Это первое. Второе. Андрюша пишет поэму «Помогите Ташкенту». И в этой поэме он рассказывает о землетрясении, которое произошло в Ашхабаде, это было уже параллельно Ташкенту, и о встрече со своим приятелем. Он описывает счастливейшую встречу двоих москвичей там, и как тот ему рассказывает, в какой расщелине он оказался во время землетрясения со своей подружкой, и называет фамилию этого своего друга и рассказывает весь этот сюжет.

И это очень яркое приключение, эпизод, на который Андрей Андреевич был очень падок, чувства, испытанные во время этого эпизода, в каком-то сумасшедшинге, непредсказуемости могли завести поэтическое вдохновение Андрея далеко. Очень многое в его поэзии становилось поводом, но не документом. Это надо бы понять его биографам. Как и в истории с Маяковским Лилия потом добавила: «Андрея интересовал феномен запертого поэта, который написал шедевры, и любви женщины, которая его запирает в буквальном смысле. Чуть не еду носили там ему. Пока он не окончит поэму».

Итак, я ворвалась к Андрюшке, с ужасом прочитав «Ташкент». «Измени фамилию. Ну как же ты мог? У него семья. Это была его попутчица или любовная какая-то связь, а ты называешь фамилию, как донос!» Уже было поздно, он это опубликовал, но мое негодование я ему выразила.

Много было, когда истинность фактов, даже компрометирующая человека, его не останавливала. Он мог быть абсолютно несправедливо восхищенным, чрезмерно, а мог человека вычеркнуть за то, что тот не понимал его стихи. Часто задавали вопрос такой: «Он же ездил в типографии, к верстальщику, чего он сидел там до утра? Чтобы увидеть ошибки?»

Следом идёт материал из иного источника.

(* ===== verification/Reverse.v ===== *)
(** The reverse proxy (src/internal/reverse/reverse.go): the HTTP and HTTPS servers
    that take the place of the matched hosts, the certificates they present, and
    the forwarding of requests with page enhancement.

    A handler returns the response it wrote, the pipeline with its counters and the
    list of what it did, in order; [None] is a panic. *)
From stdpp Require Import strings.
From Stdlib Require Import Ascii.
From S2P Require Import Prelude GoStrings GoNet External Rules Config Http PageEnhance Diagnostics.
From S2P Require Upstream Pac Proxy.

(** * Server *)

Record RConfig := {
  HTTPListen : gostring;
  HTTPSListen : gostring;
  HeaderTimeout : Duration;
  Idle : Duration;
  Shutdown : Duration;
  Enhance : PConfig;
}.

Definition ConfigFromApp (cfg : Config.Config) : RConfig :=
  {| HTTPListen := HTTPListenAddr (Hosts cfg); HTTPSListen := HTTPSListenAddr (Hosts cfg);
     HeaderTimeout := ReadHeaderTimeout (Proxy cfg); Idle := IdleTimeout (Proxy cfg);
     Shutdown := ShutdownTimeout (Proxy cfg); Enhance := PageEnhance.ConfigFromApp cfg |}.

(** [dialer], [certs], [httpSrv], [httpsSrv] and [transport] say which of the values
    are not nil. *)
Record Server := {
  cfg : RConfig;
  matcher : option Matcher;
  dialer : bool;
  certs : bool;
  transport : bool;
  enhancer : Pipeline;
  httpSrv : bool;
  httpsSrv : bool;
  httpAddr : gostring;
  httpsAddr : gostring;
}.

Definition New (c : RConfig) (m : option Matcher) (hasDialer hasCerts : bool) : Server :=
  {| cfg := c; matcher := m; dialer := hasDialer; certs := hasCerts; transport := false;
     enhancer := PageEnhance.New (Enhance c); httpSrv := false; httpsSrv := false; httpAddr := []; httpsAddr := [] |}.

Definition with_transport (s : Server) : Server :=
  {| cfg := cfg s; matcher := matcher s; dialer := dialer s; certs := certs s; transport := true;
     enhancer := enhancer s; httpSrv := httpSrv s; httpsSrv := httpsSrv s; httpAddr := httpAddr s; httpsAddr := httpsAddr s |}.

(** [listen] is net.Listen on each address; the last component are the listeners
    that are left open. *)
Definition Start (s : Server) (listen : gostring -> result gostring) : result unit * Server * list gostring :=
  if httpSrv s || httpsSrv s then (Err (Errorf "reverse server already started" []), s, [])
  else if bool_decide (matcher s = None) then (Err (Errorf "rules matcher is required" []), s, [])
  else if negb (dialer s) then (Err (Errorf "upstream dialer is required" []), s, [])
  else if negb (certs s) then (Err (Errorf "certificate provider is required" []), s, [])
  else
    let s := with_transport s in
    match listen (HTTPListen (cfg s)) with
    | Err e => (Err (Wrapf "listen reverse HTTP %s: %w" [HTTPListen (cfg s)] e), s, [])
    | Ok a =>
        match listen (HTTPSListen (cfg s)) with
        | Err e => (Err (Wrapf "listen reverse HTTPS %s: %w" [HTTPSListen (cfg s)] e), s, [])
        | Ok b =>
            (Ok tt,
             {| cfg := cfg s; matcher := matcher s; dialer := dialer s; certs := certs s; transport := true;
                enhancer := enhancer s; httpSrv := true; httpsSrv := true; httpAddr := a; httpsAddr := b |},
             [a; b])
        end
    end.

Definition stopping (s : Server) : Server :=
  {| cfg := cfg s; matcher := matcher s; dialer := dialer s; certs := certs s; transport := false;
     enhancer := enhancer s; httpSrv := false; httpsSrv := false; httpAddr := httpAddr s; httpsAddr := httpsAddr s |}.

(** The two servers and what Stop does to them: a shutdown waits for the running
    requests, a close ends them. *)
Inductive which := HTTP | HTTPS.
Inductive stop_call := Shut (s : which) | ForceClose (s : which).

(** [shutdown] is the result of Shutdown on each server, [evs] what Stop waits for on
    the two channels. *)
Definition Stop (s : Server) (shutdown : which -> option error) (evs : list Pac.stop_event)
  : option error * Server * list stop_call :=
  if negb (httpSrv s) && negb (httpsSrv s) then (None, stopping s, [])
  else
    let '(err1, calls1) :=
      if httpSrv s then
        match shutdown HTTP with
        | Some e => (Some e, [Shut HTTP; ForceClose HTTP])
        | None => (None, [Shut HTTP])
        end
      else (None, []) in
    let '(err2, calls2) :=
      if httpsSrv s then
        match err1, shutdown HTTPS with
        | None, Some e => (Some e, [Shut HTTPS; ForceClose HTTPS])
        | _, _ => (err1, [Shut HTTPS])
        end
      else (err1, []) in
    (foldl Pac.stop_error err2 evs, stopping s, calls1 ++ calls2).

(** * Requests and actions *)

Record Request := {
  Method : gostring;
  ReqURL : option URL;
  Path : gostring;
  Host : gostring;
  TLS : bool;
  RemoteAddr : gostring;
  RequestURI : gostring;
  ReqHeader : Header;
}.

Definition Attrs := list (gostring * AttrValue).

Inductive action :=
| Log (attrs : Attrs)
| RoundTrip (r : Request)
| SwitchProtocols
| CloseBody
| Abort.

(** * httputil.ReverseProxy, as documented: the parts of it the handler relies on *)

Section reverse_proxy.
(** The Director, the Transport (its final response; [None] for a panic), the
    ErrorHandler and ModifyResponse; [St] is what ModifyResponse changes besides the
    response. *)
Context {St : Type}.
Variable director : Request -> option Request.
Variable roundTrip : Request -> option (result Response).
Variable errorHandler : ResponseWriter -> Request -> error -> ResponseWriter * list action.
Variable modifyResponse : St -> Response -> option (St * Response * list action * option error).

(** textproto.TrimString *)
Definition TrimString (s : gostring) : gostring := Trim s ([chr 32; chr 9] ++ nl ++ [chr 13]).

Definition deleteToken (h : Header) (part : gostring) : Header :=
  let name := TrimString part in if bool_decide (name = []) then h else Header_Del h name.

Белла Ахмадулина разбрасывает стихи, вообще не помня куда, не признавая, что она их писала; полное пренебрежение к своей поэтической деятельности, творчеству и очень большое сознание себя как личности, как человека. И рядом с этим Андрюшка, который отслеживает каждое слово. Когда я его спросила один раз: «Андрюш, ну объясни мне, ну это же унизительно – с наборщиками сидеть смотреть. Ну, поправил он строку или не поправил». На что он мне ответил: «Я ничего с собой поделать не могу. Моя душа и мозг в том месте, где это набирают. Ты пойми, когда они отрезают строчку, у меня такая боль душевная, как будто отрезают мой палец. Для меня мои строчки – это мои пальцы. Я физически испытываю такие мучения, что я хотел сказать так».

В стихах, которые он мне посвящал, начиная от «Озы», как бы по дорожкам, проглядывали его чувства ко мне, моя жизнь. Он вообще очень долго считал, когда мы поженились, что все, что он пишет, это обо мне, и унизительно посвящать мне что-то одно, как будто все остальное не мое. Вот такой была его безразмерность любви и всепоглощенность мною. Поэтому его отношения с другими я не брала во внимание, они меня не задевали. Я всегда исходила только из того, как он ко мне относился. Поскольку он ко мне относился неустанно, всегда на одном уровне, очевидно были увлечения, я их видела, знала, он мог часто мне об этом шуточно говорить или не говорить вообще, не принимая это во внимание. Поэтому всё это и были увлечения. И его желание, и его понимание, что выше поэзии не может быть ничья судьба, какое имеет значение, рядом с кем какую строфу продиктовало ему его озарение. И поэтому ему очень близок был Пастернак, у которого такое же было сознание.